Support for the Bill

  1. Describing the Bill as “close to our hearts”, Robin McAlpine of Common Weal said he would have preferred to see more emphasis on “working with local authorities housing associations and others” and that in some places—

    …the bill implies slightly more than I would have liked that the bank will be just an SME bank...i

  1. Identifying where the emphasis lay in its developmental work, Bennie Higgins said—

    The bank will work on the origination in relation to the mission-related projects, while SMEs will be covered by the existing agencies…ii

  1. He had been “delighted” by the “very broad support” for the Bank “across the political spectrum and the Scottish economy’s ecosystem”. From consultation as well as informal conversations, people had expressed their views and raised issues—

    There were questions about whether the bank will be big enough, and how we will operate pay policy…whether there would be an ethical code and what the approach to missions would be…all legitimate questions that were asked within almost universally strong support for the bank.iii


Clarification on 'private' and 'commercial activities'

  1. SPICe sought further clarification from the Scottish Government on the reference in the Policy Memorandum to lending solely to the private sector (see paragraph 50) and the focus on commercial activities (see paragraph 34).

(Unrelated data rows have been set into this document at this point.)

(** * EODHD MCP server: resilience, caching and authorization core

    A shallow embedding of [app/api_client.py], [app/cache.py],
    [app/redis_cache.py], [app/batch.py], [app/oauth.py] and [app/auth.py],
    with the properties of the design document stated over it.

    Conventions of the embedding.
    - A coroutine is a function of what the outside world answers; the calls
      it makes and the sleeps it takes are returned as a list of events.
    - Readings of [time.time()] and durations are rationals ([Q]).  The two
      places of the request engine where the range of a Python float
      matters, the conversion of [2 ** attempt] in the back-off computation
      and of the [Retry-After] seconds in [asyncio.sleep], are modelled with
      the [OverflowError] they raise.
    - Values that come out of a JSON document keep the type the document
      gave them: the code does not check it.
    - Python exceptions are values of [exn]; a function that may let one
      escape returns a [result].
    - Plain dicts are [gmap]s; the [OrderedDict] of the TTL cache is a list,
      oldest entry first. *)

From Stdlib Require Import QArith Qminmax Lqa Ascii String.
From stdpp Require Import gmap strings list fin_maps pretty.

Set Warnings "-register-all".

Local Open Scope Z_scope.

(** ** Python values shared by the modules *)

Record exn := Exn { exn_class : string; exn_msg : string }.

Inductive result (A : Type) :=
| Return (a : A)
| Raise (e : exn).
Arguments Return {A} a.
Arguments Raise {A} e.

(** The floats that are not numbers of [Q]: [json.loads] reads [NaN],
    [Infinity] and [-Infinity], and a literal beyond the range of a double,
    as these. *)
Inductive nonfinite := NaN | PosInf | NegInf.

(** JSON-shaped Python values: what [response.json()] and [make_request]
    hand to their callers. *)
Inductive json :=
| JNull
| JBool (b : bool)
| JInt (n : Z)
| JFloat (q : Q)
| JNonFinite (f : nonfinite)
| JStr (s : string)
| JList (l : list json)
| JDict (d : list (string * json)).

(** [bool(v)]. *)
Definition truthy (v : json) : bool :=
  match v with
  | JNull => false
  | JBool b => b
  | JInt n => negb (n =? 0)
  | JFloat q => negb (Qeq_bool q 0)
  | JNonFinite _ => true
  | JStr s => negb (String.eqb s "")
  | JList l => match l with [] => false | _ => true end
  | JDict d => match d with [] => false | _ => true end
  end.

(** [d.get(k)] on a dict held as an association list. *)
Fixpoint dict_get (k : string) (d : list (string * json)) : option json :=
  match d with
  | [] => None
  | (k', v) :: d' => if String.eqb k k' then Some v else dict_get k d'
  end.

(** [needle in hay] on strings. *)
Fixpoint contains (needle hay : string) : bool :=
  String.prefix needle hay ||
  match hay with
  | EmptyString => false
  | String _ hay' => contains needle hay'
  end.

Definition Qltb (x y : Q) : bool := negb (Qle_bool y x).

(** ** app/api_client.py *)
Module ApiClient.

Definition MAX_RETRIES : Z := 3.
Definition RETRY_DELAY_BASE : Q := 1.
Definition RETRY_DELAY_MAX : Q := 10.

(** [float * int] converts the int first.  The conversion is used here on
    powers of two only, which a double holds exactly below [2 ** 1024] and
    for which CPython raises [OverflowError] from [2 ** 1024] on. *)
Definition float_of_int (n : Z) : result Q :=
  if Z.abs n <? 2 ^ 1024 then Return (inject_Z n)
  else Raise (Exn "OverflowError" "int too large to convert to float").

(** [min(a, b)]: the first argument unless the second is smaller. *)
Definition py_min (a b : Q) : Q := if Qltb b a then b else a.

Definition _calculate_retry_delay (attempt : nat) : result Q :=
  match float_of_int (2 ^ Z.of_nat attempt) with
  | Return f => let delay := (RETRY_DELAY_BASE * f)%Q in
                Return (py_min delay RETRY_DELAY_MAX)
  | Raise e => Raise e
  end.

(** The [Retry-After] header as [int(...)] sees it. *)
Inductive retry_after_header :=
| RetryAfterAbsent
| RetryAfterInt (n : Z)
| RetryAfterInvalid (msg : string).   (* int() raises ValueError(msg) *)

(** [int(response.headers.get("Retry-After", 60))]. *)
Definition retry_after_seconds (h : retry_after_header) : result Z :=
  match h with
  | RetryAfterAbsent => Return 60
  | RetryAfterInt n => Return n
  | RetryAfterInvalid msg => Raise (Exn "ValueError" msg)
  end.

(** [await asyncio.sleep(delay)] with an [int] delay.  A delay that is not
    positive returns at once.  A positive one is added to the clock of the
    event loop, a float: the int is converted, rounding to the nearest
    double, and from [2 ** 1024 - 2 ** 970] on that raises [OverflowError]. *)
Definition SLEEP_OVERFLOW : Z := 2 ^ 1024 - 2 ^ 970.
Lemma tool_call_fields_witness :
  js "openai" <> js "anthropic"
  /\ processBuffer JSON.parse (js "openai") (Handler tool_call_payload true)
     = (inr [ev_tool_call search_call], Handler [] true)
  /\ exists processed this',
       processBuffer JSON.parse (js "openai") (Handler tool_call_payload true)
       = (inr processed, this')
       /\ Forall (fun item =>
                    has_type "tool_call" item = true ->
                    exists l text data,
                      In l (complete_lines tool_call_payload)
                      /\ json_payload (js "openai") l = Some text
                      /\ JSON.parse text = inr data
                      /\ delta_sse_call_of data item)
                 processed.
Proof.
  assert (Hp : js "openai" <> js "anthropic") by discriminate.
  split; [exact Hp|]. split; [reflexivity|].
  exact (tool_call_fields JSON.parse (js "openai")
           (Handler tool_call_payload true) Hp).
Defined.

(** C3 as stated fails on two inputs.  A later fragment of a streamed tool
    call of a delta-SSE provider is emitted without a name: its [name] is
    [undefined], not a string.  The tool call of the typed-SSE decoder
    carries the arguments under [input]: it has no [arguments] field. *)
Lemma tool_call_fields_counterexample :
  processBuffer JSON.parse (js "openai") (Handler fragment_payload true)
  = (inr [ev_tool_call (VObject [(js "id", VUndefined); (js "name", VUndefined);
                                 (js "arguments", VString (js "{}"))])],
     Handler [] true)
  /\ tool_call_as_specified
       (VObject [(js "id", VUndefined); (js "name", VUndefined);
                 (js "arguments", VString (js "{}"))]) = false
  /\ processBuffer JSON.parse (js "anthropic") (Handler tool_use_payload true)
     = (inr [ev_tool_call (VObject [(js "id", VString (js "tu_1"));
                                    (js "name", VString (js "search"));
                                    (js "input", VObject [])])],
        Handler [] true)
  /\ tool_call_as_specified
       (VObject [(js "id", VString (js "tu_1"));
                 (js "name", VString (js "search"));
                 (js "input", VObject [])]) = false.
Proof. repeat split; reflexivity. Qed.

(* ================================================================== *)
(** ** Tool failures on the two paths *)
(* ================================================================== *)

Lemma initiated_app (l1 l2 : list action) :
  initiated (l1 ++ l2) = initiated l1 ++ initiated l2.
Proof.
  induction l1 as [|a l1 IH]; [reflexivity|].
  destruct a; cbn; rewrite ?IH; reflexivity.
Qed.

Section DispatchFacts.

Variable NumberToString : Z -> Z -> jsstring.
Variable W : Type.
Variable hasTool : value -> bool.
Variable executeTool : value -> value -> W -> promise value * W.
Variable options_onToolCall : option (value -> W -> completion unit * W).
Variable options_onComplete : option (parsed_response -> W -> completion unit * W).

Hypothesis onToolCall_returns : callback_returns options_onToolCall.

(** A call of [options.onToolCall] that returns leaves the messages and
    logs nothing that counts as an initiated or failed tool call. *)
Lemma user_onToolCall_returns (toolCall : value) (a : agent W) :
  exists w,
    user_call (UserOnToolCall toolCall) options_onToolCall toolCall a
    = (Fulfilled tt,
       Agent (messages a) w
             (log a ++ match options_onToolCall with
                       | Some _ => [UserOnToolCall toolCall]
                       | None => []
                       end)).
Proof.
  unfold user_call. destruct options_onToolCall as [f|] eqn:E.
  - pose proof (onToolCall_returns f eq_refl toolCall (tools_world a)) as H.
    destruct (f toolCall (tools_world a)) as [c w]. cbn in H. subst c.
    exists w. reflexivity.
  - exists (tools_world a). rewrite app_nil_r. destruct a. reflexivity.
Qed.

Lemma abind_get {B : Type} (v : value) (k : string)
  (K : value -> Async.async (S := agent W) B) (a : agent W) :
  nullish v = false ->
  Async.bind (Async.lift (get_property v (js k))) K a = K (field v k) a.
Proof.
  intros H. unfold Async.bind, Async.lift.
  rewrite (get_property_field v k H). reflexivity.
Qed.

Lemma abind_act {B : Type} (x : action)
  (K : unit -> Async.async (S := agent W) B) (a : agent W) :
  Async.bind (act x) K a
  = K tt (Agent (messages a) (tools_world a) (log a ++ [x])).
Proof. reflexivity. Qed.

It received the following response—

    Our understanding from the questions that have been asked in the Committee and the recent PQs submitted is that Members would welcome clarity as to the range of types of body in which the Bank could invest and particularly whether third sector bodies, CICs, social enterprises and cooperatives may be eligible to seek financing from the Bank.

    We can confirm that this will be case. The reference to “private sector” in the Policy Memorandum was intended to mean non-public and we’re happy to clarify that. We have engaged on this subject with a number of interested groups and will be continuing to do so.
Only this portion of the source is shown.